Major Strides in China’s Higher Education

Over the past five years, China has graduated 34.3 million students from its universities, more than the total in the 20 years before 2006, disclosed the Chinese Ministry of Education spokeswoman last month.  The Ministry has set some lofty goals for 2020 to “…modernize education, shape a learning society, and turn China into a country rich in human resources”.   Last year, there were about 31 million students enrolled in China’s institutions of higher learning and within a decade, this figure will reach 35.5 million.  There were also 1.5 million graduate students along with about 5.4 million adult undergraduate students.  Noting these numbers and trends, Mr Richard Levin, President of Yale University, described the expansion as the fastest in human history. 
The number of foreign student registrations in China’s universities is similarly fast on the rise.  In 2010, a total of 265,000 students from 194 countries enrolled in China, led by South Koreans, Americans, and Japanese.  Thailand, Vietnam, Russia, Indonesia, India, Kazakhstan, and Pakistan round out the top ten source countries.  The Education Ministry seeks to attract 500,000 students by 2020 as the US and China pledged to bring 100,000 Americans to study in China over the next four years.  At the same time, almost 285,000 Chinese study abroad, more than 1/3 in the US.  Last year, the Education Ministry and provincial education departments offered a combined 910 million RMB (US$138 million) in scholarships to 22,400 recipients.  In addition, nearly 300 Confucius Institutes have been set up around the world to spread Chinese language and culture.         

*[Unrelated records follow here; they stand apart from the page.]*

Lemma stores_ubf t dt e b fid src len bu bs :
  type_row t dt e -> t = 10 -> ld32 src off_bytes_used = Some bu ->
  56 <= bu <= MAX_PAYLOAD -> ld_bytes src 0 bu = Some bs ->
  zlen b = ALIGNED_SIZE (zlen bs) ->
  stores dt b fid (CBytes bs) (ALIGNED_SIZE (zlen bs))
    (put_ok (p_put_data dt b 0 fid (CBytes src) len)).
Proof.
  intros Hr -> Hb Hr2 Hs Hl. pose proof (ld_bytes_len _ _ _ _ Hs) as Hlen. subst bu.
  apply (stores_image _ _ _ _ _ _ _ Hr); try done.
  - apply ld_bytes_inv in Hs as (a & c & -> & Ha & _). symmetry in Ha.
    apply zlen_0_inv in Ha as ->. cbn [app] in Hb.
    by rewrite ld32_prefix_eq in Hb by (unfold off_bytes_used; lia).
  - inversion Hr; try lia. subst. cbn [p_put_data]. unfold ndrx_put_data_ubf.
    destruct (st32 b (0 + 0) fid) as [m|]; [|done]. cbn [mbind option_bind]. rewrite Hb.
    cbn [mbind option_bind]. rewrite Hs. cbn [mbind option_bind].
    by destruct (st_bytes m (0 + DA) bs).
Qed.

Lemma du32_le64 z : du32 (le64 z) = u32 z.
Proof.
  unfold du32, le64, le32, u32. cbn [app].
  assert (z mod 256 + 256 * (z / 256 mod 256) + 65536 * (z / 65536 mod 256)
          + 16777216 * (z / 16777216 mod 256) = z mod 4294967296) as ->.
  { Z.div_mod_to_equations; lia. }
  by rewrite Z.mod_mod.
Qed.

The quality of China’s elite universities has been rising quickly in international rankings.  In the QS Quacquarelli Symonds 2010 ranking, one of the most authoritative released last autumn, Peking University placed 47th and Tsinghua University 54th, beaten by the top three Hong Kong institutions, University of Hong Kong (23), Hong Kong University of Science and Technology (40) and Chinese University of Hong Kong (42).  In the Thomson Reuters rankings that came out about the same time, Peking U. placed 37th, University of Science and Technology of China 49th, ahead of Tsinghua U. (58th).  A decade ago, mainland Chinese universities were nowhere to found in the top 100. 
Interestingly, however, in Shanghai Jiaotong University’s Center for World-Class Universities 8th ranking last summer, China’s most authoritative, Peking University and Tsinghua University ranked considerably lower, within the tranche of institutions from 151st to 200th.  Shanghai Jiaotong uses criteria such as number of Nobel prizes and Fields medals won by staff and alumni, the number of highly cited researchers, and the number of articles published in Nature and Science magazines.  It seems that with the dearth of Chinese Nobel laureates and less frequent international journal citations, the rankings of mainland universities were severely affected.
Yet, in actuality, since the inauguration of the Ministry’s education and research revival plan 13 years ago, the number of Chinese scientific papers as a percentage of the world total has risen from 3.05% in 1999 to over 8% in 2008 and the pace is increasing.  In terms of secondary education, the quality of Chinese learning has improved dramatically.  In the latest Program for International Student Assessment (PISA) tests of 15 year olds around the world, students in Shanghai beat all other countries/regions in math, reading and science.  The US ranked 31st, 17th, and 23rd respectively, causing President Obama to invoke the Sputnik analogy in a pitch to increase math and science education spending. 
 Chinese students spend less time than their American counterparts on athletics, music and other extra-curricular activities.  In addition, teaching salaries have risen sharply in China and Shanghai educational authorities have undertaken curricular reforms, allowing more freedom for experimentation.  Although Shanghai is not representative of all China, educators close to the tests predict that within a decade, most Chinese cities will equal Shanghai test scores.  A former US Department of Education Official under the Bush Administration had been sceptical of PISA results but now considers them ‘unassailable’.  He added that the results refute the commonly held hypothesis that China merely produces rote learning.